Response Level: Reasonable

Step 3. FunnyJunk hires a lawyer, Charles Carreon.

Douchebag Level: Expectant.

Step 4. Carreon demands that The Oatmeal take down its complaint, and also pay FunnyJunk $20,000.

Douchebag Level: Boiling.

Step 5. The Oatmeal launches Operation BearLove Good, Cancer Bad. Not only won’t The Oatmeal pay up, but it’s going to raise the money and donate it to the National Wildlife Federation and the American Cancer Society. Almost $200,000 is raised.

Response Level: Epic

Step 6. Carreon expands his lawsuit against The Oatmeal to include the National Wildlife Federation and the American Cancer Society. He’s suing charities to harass a web cartoonist!

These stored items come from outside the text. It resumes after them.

(** * PkClient: the PackageKit transaction client

    A shallow embedding of the client library of PackageKit (the file that
    defines [PkClient]: [pk_client_error_fixup], the signal callbacks,
    [pk_client_cancel], the action methods, [pk_client_requeue],
    [pk_client_set_tid], [pk_client_reset]) and the properties the
    specification states about it.

    The private data of a client is a record; the daemon, the session bus,
    PolicyKit and the headers that are not part of the sources are the
    fields of an environment [Env]; every function of the client is a
    computation in a small state monad that threads the private data and the
    trace of what the client did to the outside world. *)

From Stdlib Require Import ZArith List String Ascii Bool Lia Permutation.
Import ListNotations.

Local Open Scope string_scope.
Local Open Scope list_scope.
Local Open Scope Z_scope.

(** ** GLib: errors, strings *)

(** A [GQuark] error domain.  The client tells two domains apart, the one of
    the bus bindings and its own; every other domain is named. *)
Inductive GQuark : Type :=
| DBUS_GERROR
| PK_CLIENT_ERROR
| G_QUARK (name : string).

Definition GQuark_eqb (a b : GQuark) : bool :=
  match a, b with
  | DBUS_GERROR, DBUS_GERROR => true
  | PK_CLIENT_ERROR, PK_CLIENT_ERROR => true
  | G_QUARK x, G_QUARK y => String.eqb x y
  | _, _ => false
  end.

(** [struct GError { GQuark domain; gint code; gchar *message; }] *)
Record GError : Type := mkGError {
  domain : GQuark;
  code : Z;
  message : string
}.

(** [DBusGError]: the code the bus bindings give an error raised by the
    remote method itself. *)
Definition DBUS_GERROR_REMOTE_EXCEPTION : Z := 32.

Douchebag Level: OFF THE SCALE

You do realize what this means, don’t you? Suddenly, lawyer jokes are obsolete, and ordinary shysters look angelic next to Mr Carreon. All the lawyer jokes will have to be changed to Carreon jokes. Lawyers everywhere will at last be able to defend themselves with the simple words, “At least I’m not Charles Carreon,” and we’ll all stagger back at the enormity of the gulf between “lawyer” and “Carreon” and say, “No, no, you’re not — I think I love you, you sweet person, you.”

Either that, or all the lawyers will see Carreon as a new standard of douchebaggery, and they’ll rise to meet it by, for instance, including baby-punching in their billable hours.

Also, the homophonic properties of Mr Carreon’s name are perfect.

They all look alike, don’t they?

The Republican National Committee is reaching out to the Latino community with a new website, RNCLatinos.com, which is nice. Unfortunately, they put a splash of color on the page with a picture of happy smiling kids — a stock photo of a group of…Asian kids.

Well, you know, they’re slightly less pale than the Good Ol’ Party, so it’s close enough, right?

The Dawkins Challenge…doesn’t even get out of the starting gate

Are there any good Christian writers who write about Christianity? I’m always astounded at what a confusing mess they generate when they try to explain their faith.

Case in point: some theologian named William Carroll has issued something he calls The Dawkins Challenge. I read halfway through it before I could puzzle out what it was about. He’s annoyed that Richard Dawkins (along with many other atheists I could name) has knocked the doctrine of transubstantiation.

Dawkins opined both in Australia and previously at the Reason Rally in Washington, D.C. that people should be encouraged to confront Roman Catholics about transubstantiation. Do they really hold the “utterly nutty belief that a wafer turns into the body of a first-century Jew just because a priest blessed it?” Such a view is “barking mad.”

He goes on and on about Dawkins and Lawrence Krauss, and I thought he was going to get around to issuing some challenge to them…but no, it’s completely different. He’s challenging Catholics to defend themselves against charges that their beliefs are silly. Fair enough, and a good idea; please do. I’d love to hear your sensible, rational defense of transubstantiation. Go ahead, be bold and open in your beliefs and explain them!

So this is what we get from William Carroll.

The body of Christ, present in the sacrament of the Eucharist, although real (neither symbolic nor metaphorical), is vastly different from the ordinary bodies subject to empirical analysis. It is sacramental presence and theology, aided by philosophy, that help to make intelligible what is believed.

Oh.

Well, I guess you showed Richard Dawkins…that he’s completely right and that your beliefs are “utterly nutty” and “barking mad”.

I think Carroll recognizes that his explanation is pretty damned stupid, because he wraps it up in excuses, claiming that the conclusions of physics are also hard to comprehend and often defy common sense. But what he really doesn’t understand is that those conclusions are a consequence of mathematical reasoning and actual experimental observations — they aren’t just made up, but are derived from the real, natural world, and can be evaluated objectively no matter what your religious upbringing. The accreted natterings of Catholic apologists have no such virtues.

You can’t say something is “real”, and then claim it exhibits none of the properties of any other real objects, and can’t ever be examined or analyzed empirically. That’s pretty much a good definition of “not real”.